If I have to think about what truly makes me the happy, it's spending my time talking, laughing and dancing with people I like. Those people can be some of my friends through 15 years, new people I’ve just met at 7 in the morning, dancing in a club, children at the foster home I work at or my family. I have no intention of changing these encounters as I grow older. If you don’t see me dancing my heart out with my friends at LEAST a few times a year, when I’m 50 (hopefully until my legs stop working), something went terribly wrong.

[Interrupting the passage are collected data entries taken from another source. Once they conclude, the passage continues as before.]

Lemma add_dentry_next init e data off prev e' :
  dir_at init e data off prev -> entry_ok e' ->
  let r' := rec_len_of (e_name e') in let off' := place bs off r' in
  off' + r' <= N ->
  exists data', add_dentry bs data off (Some prev) (e_inode e') (e_name e') (e_type e') = Ok (data', off' + r', off') /\
    dir_at (init ++ [(rec_len_of (e_name e) + (off' - off), e)]) e' data' (off' + r') off'.
Proof.
  intros [Hc Hp [Ho HoN] Hd] He' r' off' HoN'. apply chain_app in Hc as [Hc [Hpl _]]. rewrite Z.add_0_l, <- Hp in Hpl.
  pose proof (chain_len_nonneg _ _ Hc) as Hp0. pose proof (chain_len_mod4 _ _ Hc) as Hp4. rewrite <- Hp in Hp0, Hp4.
  pose proof Hpl as ((Hei & Hen) & Hrr & Hr4 & Hbb). cbn [fst snd] in *.
  destruct (u16_rec_len e (conj Hei Hen)) as (_ & _ & Hr & H264). destruct (u16_rec_len e' He') as (E8 & E16 & Hr' & H264'). fold r' in E16, Hr', H264'.
  pose proof (placed_padded prev _ e r' Hpl Hp0 Hp4 H264 Hr') as Hpad. rewrite <- Ho in Hpad. fold off' in Hpad.
  destruct (place_spec bs off r' Hr' ltac:(lia)) as (P1 & P2 & P3). fold off' in P1, P2, P3.
  pose proof Hpad as (_ & [_ H16] & _). cbn [fst snd] in H16.
  unfold add_dentry. rewrite E8, E16. replace (off + (r' - 1)) with (off + r' - 1) by lia. rewrite (u32_small (off + r' - 1)) by (unfold is_u32; lia).
  assert ((if negb (off / bs =? (off + r' - 1) / bs)
     then data ← add_rec_len data prev (u32 ((off + r' - 1) / bs * bs) -u32 off); Ok (data, u32 ((off + r' - 1) / bs * bs))
     else Ok (data, off)) = Ok (flat (init ++ [(rec_len_of (e_name e) + (off' - off), e)]) ++ zeros (N - off'), off')) as ->.
  { rewrite flat_app, flat_single, <- app_assoc. destruct (Z.eqb_spec (off / bs) ((off + r' - 1) / bs)) as [E|E]; cbn [negb].
    - rewrite P3, Hd, Z.sub_diag, Z.add_0_r. done.
    - destruct P3 as (P3 & _). rewrite <- P3, (u32_small off') by (unfold is_u32; lia). rewrite (u32_small (off' - off)) by (unfold is_u32; lia).
      assert (prev = zlen (flat init)) as -> by (by rewrite (zlen_flat _ _ _ Hc)). rewrite Hd.
      rewrite add_rec_len_spec by (apply placed_room in Hpl; cbn [fst snd] in Hpl; lia). cbn [mbind res_bind]. do 5 f_equal. lia. }
  cbn [mbind res_bind]. set (X := flat (init ++ _)).
  assert (chain bs 0 (init ++ [(rec_len_of (e_name e) + (off' - off), e)])) as Hc'.
  { apply chain_app. split; [done|]. cbn [chain]. by rewrite Z.add_0_l, <- Hp. }
  assert (off' = zlen X) as EX. { unfold X. rewrite (zlen_flat _ _ _ Hc'), chain_len_app. cbn [chain_len fst]. lia. }
  pose proof (write_entry_spec X e' (N - off') ltac:(unfold entry_ok in He'; lia) ltac:(fold r'; lia)) as HW. rewrite <- EX in HW. fold r' in HW.
  change (le_encode 4 (e_inode e') ++ le_encode 2 r' ++ [zlen (e_name e'); e_type e']) with (entry_header r' e').
  rewrite ztake_all by done. destruct (mem_write (X ++ zeros (N - off')) off' _) as [d| |]; cbn [mbind res_bind] in HW |- *; try done. rewrite HW. cbn [mbind res_bind].
  rewrite u32_small by (unfold is_u32; lia). eexists. split; [reflexivity|]. fold r'. split; fold r'.
  - apply chain_app. split; [done|]. cbn [chain]. split; [|done]. rewrite Z.add_0_l, chain_len_app. cbn [chain_len fst].
    replace (chain_len init + (rec_len_of (e_name e) + (off' - off) + 0)) with off' by lia. split; [done|]. cbn [fst snd].
    pose proof (rec_len_bounds (e_name e') ltac:(unfold entry_ok in He'; lia)) as [_ H4']. split; [fold r'; lia|]. done.
  - rewrite chain_len_app. cbn [chain_len fst]. lia.
  - lia.
  - fold X. do 3 f_equal. lia.
Qed.
End adding.

(** * The whole directory *)

Definition dentry_ok (d : dentry) : Prop := 0 < zlen (filename d) <= 255.
Definition entry_of (d : dentry) : entry := Entry 0 (filename d) (file_type d).

(** The size of a directory, without overflow. *)
Definition dir_step (bs off : Z) (d : dentry) : Z := place bs off (rec_len_of (filename d)) + rec_len_of (filename d).
Definition dir_size (bs : Z) (l : list dentry) : Z := foldl (dir_step bs) 24 l.

Fixpoint positions (p : Z) (l : list (Z * entry)) : list Z :=
  match l with [] => [] | x :: l => p :: positions (p + x.1) l end.

Lemma positions_app l k : forall p, positions p (l ++ k) = positions p l ++ positions (p + chain_len l) k.
Proof. induction l as [|x l IH]; intros p; cbn [app positions chain_len]; [by rewrite Z.add_0_r|]. by rewrite IH, Z.add_assoc. Qed.

Section whole.
Context (bs : Z) (Hbs : 264 <= bs <= 2 ^ 15) (Hbs4 : bs mod 4 = 0).

Lemma entry_of_ok d : dentry_ok d -> entry_ok (entry_of d).
Proof. done. Qed.

Lemma dir_step_grows off d : dentry_ok d -> 0 <= off -> off < dir_step bs off d <= off + bs + 264.
Proof.
  intros Hd Ho. destruct (u16_rec_len bs Hbs (entry_of d) (entry_of_ok d Hd)) as (_ & _ & Hr & H264). cbn [entry_of e_name] in *. unfold dir_step.
  destruct (place_spec bs off _ Hr Ho) as (P1 & _ & P3). destruct (_ =? _); lia.
Qed.

Lemma dir_size_grows l : forall off, Forall dentry_ok l -> 0 <= off -> off <= foldl (dir_step bs) off l /\ (l <> [] -> off < foldl (dir_step bs) off l).
Proof.
  induction l as [|d l IH]; intros off Hl Ho; cbn [foldl]; [split; [lia|done]|]. apply list.Forall_cons in Hl as [Hd Hl].
  pose proof (dir_step_grows off d Hd Ho). destruct (IH (dir_step bs off d) Hl ltac:(lia)) as [H1 _]. split; [lia|]. intros _. lia.
Qed.

Lemma dentry_size_dir_size l : forall off,
  Forall dentry_ok l -> 0 <= off -> foldl (dir_step bs) off l + bs < 2 ^ 32 -> foldl (dentry_size_step bs) off l = foldl (dir_step bs) off l.
Proof.
  induction l as [|d l IH]; intros off Hl Ho Hlim; [done|]. apply list.Forall_cons in Hl as [Hd Hl]. cbn [foldl] in *.
  pose proof (dir_step_grows off d Hd Ho) as Hg. destruct (dir_size_grows l (dir_step bs off d) Hl ltac:(lia)) as [Hm _].
  assert (dentry_size_step bs off d = dir_step bs off d) as ->; [|apply IH; [done|lia|done]].
  destruct (u16_rec_len bs Hbs (entry_of d) (entry_of_ok d Hd)) as (_ & _ & Hr & H264). cbn [entry_of e_name] in *.
  pose proof (Z.mod_pos_bound off bs ltac:(lia)). pose proof (rec_len_bounds (filename d) ltac:(unfold dentry_ok in Hd; lia)) as [Hb _].
  pose proof (zlen_nonneg (filename d)). unfold dentry_size_step, dir_step, place in *.
  unfold rec_len_of in *. rewrite !(u32_small (EXT4_ALIGN _ _)) by (unfold is_u32; lia). rewrite !(u32_small (8 + _)) by (unfold is_u32; lia).
  rewrite (u32_small (off mod bs + _)) by (unfold is_u32; lia). destruct (bs <? _).
  - rewrite (u32_small (off + _)) by (unfold is_u32; lia). rewrite u32_small by (unfold is_u32; lia). done.
  - rewrite u32_small by (unfold is_u32; lia). done.
Qed.

Lemma add_dentries_spec N l : forall init e data off prev,
  N < 2 ^ 32 -> dir_at bs N init e data off prev -> Forall dentry_ok l -> foldl (dir_step bs) off l <= N ->
  exists init' e' data' prev' ptrs,
    add_dentries bs N data off prev l = Ok (data', foldl (dir_step bs) off l, prev', ptrs) /\
    dir_at bs N init' e' data' (foldl (dir_step bs) off l) prev' /\
    init'.*2 ++ [e'] = init.*2 ++ [e] ++ (entry_of <$> l) /\
    positions 0 init' ++ [prev'] = positions 0 init ++ [prev] ++ ptrs.
Proof.
  induction l as [|d l IH]; intros init e data off prev HN Ha Hl Hlim.
  { exists init, e, data, prev, []. cbn [add_dentries foldl fmap list_fmap]. rewrite app_nil_r. split; [done|]. split; [done|]. split; [done|]. by rewrite app_nil_r. }
  apply list.Forall_cons in Hl as [Hd Hl]. cbn [foldl] in Hlim. assert (0 <= off) as Ho.
  { destruct Ha as [Hc Hp [Ho _] _]. apply chain_app in Hc as [Hc [Hpl _]]. apply placed_room in Hpl. cbn [fst snd] in Hpl.
    pose proof (chain_len_nonneg bs _ _ Hc). pose proof (zlen_nonneg (e_name e)). lia. }
  pose proof (dir_step_grows off d Hd Ho) as Hg. destruct (dir_size_grows l (dir_step bs off d) Hl ltac:(lia)) as [Hm1 Hm2].
  destruct (add_dentry_next bs N Hbs Hbs4 HN init e data off prev (entry_of d) Ha (entry_of_ok d Hd)) as (data1 & E1 & Ha1); [unfold dir_step in *; cbn [entry_of e_name]; lia|].
  cbn [entry_of e_name e_type e_inode] in E1, Ha1. fold (entry_of d) in Ha1. fold (dir_step bs off d) in E1, Ha1.
  set (off' := place bs off (rec_len_of (filename d))) in *.
  destruct (IH _ _ _ _ _ HN Ha1 Hl Hlim) as (init' & e' & data' & prev' & ptrs & E2 & Ha2 & He & Hp).
  exists init', e', data', prev', (off' :: ptrs). cbn [add_dentries foldl]. rewrite E1. cbn [mbind res_bind].
  assert ((N <? dir_step bs off d) || ((dir_step bs off d =? N) && negb (bool_decide (l = []))) = false) as ->.
  { apply orb_false_iff. split; [lia|]. destruct (Z.eqb_spec (dir_step bs off d) N); [|done]. cbn [andb].
    apply negb_false_iff, bool_decide_eq_true_2. destruct l; [done|]. specialize (Hm2 ltac:(done)). lia. }
  rewrite E2. cbn [mbind res_bind]. split; [done|]. split; [done|]. split.
  - rewrite He, fmap_app. cbn [fmap list_fmap snd]. by rewrite <- !app_assoc.
  - rewrite Hp, positions_app. cbn [positions]. rewrite <- !app_assoc. cbn [app]. do 2 f_equal.
    destruct Ha as [_ -> _ _]. by rewrite Z.add_0_l.
Qed.

(** ** Inode numbers *)

Definition set_inode (n : Z) (x : Z * entry) : Z * entry := (x.1, Entry n (e_name x.2) (e_type x.2)).

Lemma store_inode_at pre x rest n :
  mem_write (pre ++ enc_entry x ++ rest) (zlen pre) (le_encode 4 n) = Ok (pre ++ enc_entry (set_inode n x) ++ rest).
Proof.
  destruct x as [r e]. unfold enc_entry, set_inode, entry_header. cbn [fst snd e_name e_type e_inode]. rewrite <- !app_assoc.
  set (R := le_encode 2 r ++ _). pose proof (zlen_nonneg R).
  rewrite mem_write_app; [|done|rewrite zlen_app, !zlen_le_encode; lia]. by rewrite zdrop_app_exact.
Qed.

Lemma placed_set_inode p x n : is_u32 n -> placed bs p x -> placed bs p (set_inode n x).
Proof. intros Hn ((_ & ?) & ?). done. Qed.

Lemma store_inodes_spec l : forall pre nums, chain bs (zlen pre) l -> length nums = length l -> Forall is_u32 nums ->
  exists l', store_inodes (pre ++ flat l) (positions (zlen pre) l) nums = Ok (pre ++ flat l') /\ chain bs (zlen pre) l' /\ chain_len l' = chain_len l /\
    ((fun x => (e_inode x.2, e_name x.2, e_type x.2)) <$> l') = zip_with (fun n x => (n, e_name x.2, e_type x.2)) nums l.
Proof.
  induction l as [|x l IH]; intros pre [|n nums] Hc Hl Hn; try done; [by exists []|].
  cbn [positions store_inodes]. cbn [chain] in Hc. destruct Hc as [Hx Hc]. apply list.Forall_cons in Hn as [Hn Hns].
  change (flat (x :: l)) with (enc_entry x ++ flat l). rewrite store_inode_at. cbn [mbind res_bind].
  assert (zlen (enc_entry (set_inode n x)) = x.1) as Hz by (destruct x; apply zlen_enc_entry; by apply placed_room in Hx).
  specialize (IH (pre ++ enc_entry (set_inode n x)) nums). rewrite zlen_app, Hz, <- app_assoc in IH.
  destruct IH as (l' & E & Hc' & Hlen & He); [done|by injection Hl|done|]. exists (set_inode n x :: l').
  rewrite E, <- app_assoc. split; [done|]. split; [split; [by apply placed_set_inode|done]|]. split; [cbn [chain_len set_inode fst]; by rewrite Hlen|].
  cbn [fmap list_fmap zip_with]. by rewrite He.
Qed.

(** The last entry is made to reach the end. *)
Lemma finish_dir N init e data off prev :
  N < 2 ^ 32 -> N mod bs = 0 -> N < off + bs -> dir_at bs N init e data off prev ->
  let x := (rec_len_of (e_name e) + (N - off), e) in
  add_rec_len data prev (N -u32 off) = Ok (flat (init ++ [x])) /\ chain bs 0 (init ++ [x]) /\ chain_len (init ++ [x]) = N.
Proof.
  intros HN HNb HNo [Hc Hp [Ho HoN] Hd] x. apply chain_app in Hc as [Hc [Hpl _]]. rewrite Z.add_0_l, <- Hp in Hpl.
  pose proof (chain_len_nonneg _ _ _ Hc) as Hp0. pose proof (chain_len_mod4 _ _ _ Hc) as Hp4. rewrite <- Hp in Hp0, Hp4.
  pose proof Hpl as ((Hei & Hen) & Hrr & Hr4 & Hbb). cbn [fst snd] in *. pose proof (placed_room _ _ _ Hpl) as Hroom. cbn [fst snd] in Hroom.
  destruct (u16_rec_len bs Hbs e (conj Hei Hen)) as (_ & _ & Hr & H264). pose proof (zlen_nonneg (e_name e)).
  rewrite (u32_small (N - off)) by (unfold is_u32; lia). split; [|split].
  - assert (prev = zlen (flat init)) as -> by (by rewrite (zlen_flat _ _ _ Hc)). rewrite Hd, add_rec_len_spec by lia.
    rewrite flat_app, flat_single, Z.sub_diag. change (zeros 0) with (@nil Z). by rewrite app_nil_r.
  - apply chain_app. split; [done|]. cbn [chain]. split; [|done]. rewrite Z.add_0_l, <- Hp. split; [done|]. unfold x. cbn [fst snd]. split; [lia|].
    pose proof (Z.div_mod N bs ltac:(lia)) as DN. split.
    + replace (rec_len_of (e_name e) + (N - off)) with (N - prev) by lia. rewrite Zdiv.Zminus_mod, Hp4.
      replace N with (bs * (N / bs)) by lia. rewrite Z.mul_mod, Hbs4 by done. done.
    + replace (prev + (rec_len_of (e_name e) + (N - off)) - 1) with (N - 1) by lia. rewrite Hbb.
      assert ((N - 1) / bs = N / bs - 1) as -> by (symmetry; apply (Z.div_unique_pos _ _ _ (bs - 1)); lia).
      symmetry. apply (Z.div_unique_pos _ _ _ (off - 1 - bs * (N / bs - 1))); lia.
  - rewrite chain_len_app. unfold x. cbn [chain_len fst]. lia.
Qed.
End whole.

"I sometimes wish they had taught classes in high school like ‘Applying for “important stuff"', ‘Filling out electronic online forms’ and don’t forget the most important one: ‘ How to do your Taxes’!"
Anna Louise Pang
Thinking of age difference and how it makes me feel, I must say that kids really inspire me because they often act on their initial gut feeling. Conversely, really old people have knowledge of experiences that I can never understand because I wasn’t born in the world they grew up in. Meanwhile, people my own age can relate to the society and the world that we are living in today. That being said not all kids are bold, some old people are too locked to their own world view and I genuinely struggle to relate to many people my own age.
So, I don’t think I am attracted to a specific age over another, I am maybe just attracted to people that have lived a certain kind of life, which makes them a certain kind of way. I think if there is something we share across all ages, it would be internalised fear. If we all shared our life experiences we can inspire, motivate and support each other. I think spending time together, freeing ourselves from the idea of what is appropriate at a certain age, we will come to realise that we are not that different.
I try never to think that I know more than a child or know better than an older person. This way, I often find myself inspired and enriched because it really all comes down to the life the person has experienced or the energy they are bringing. So, we should just try listening and being interested in each other.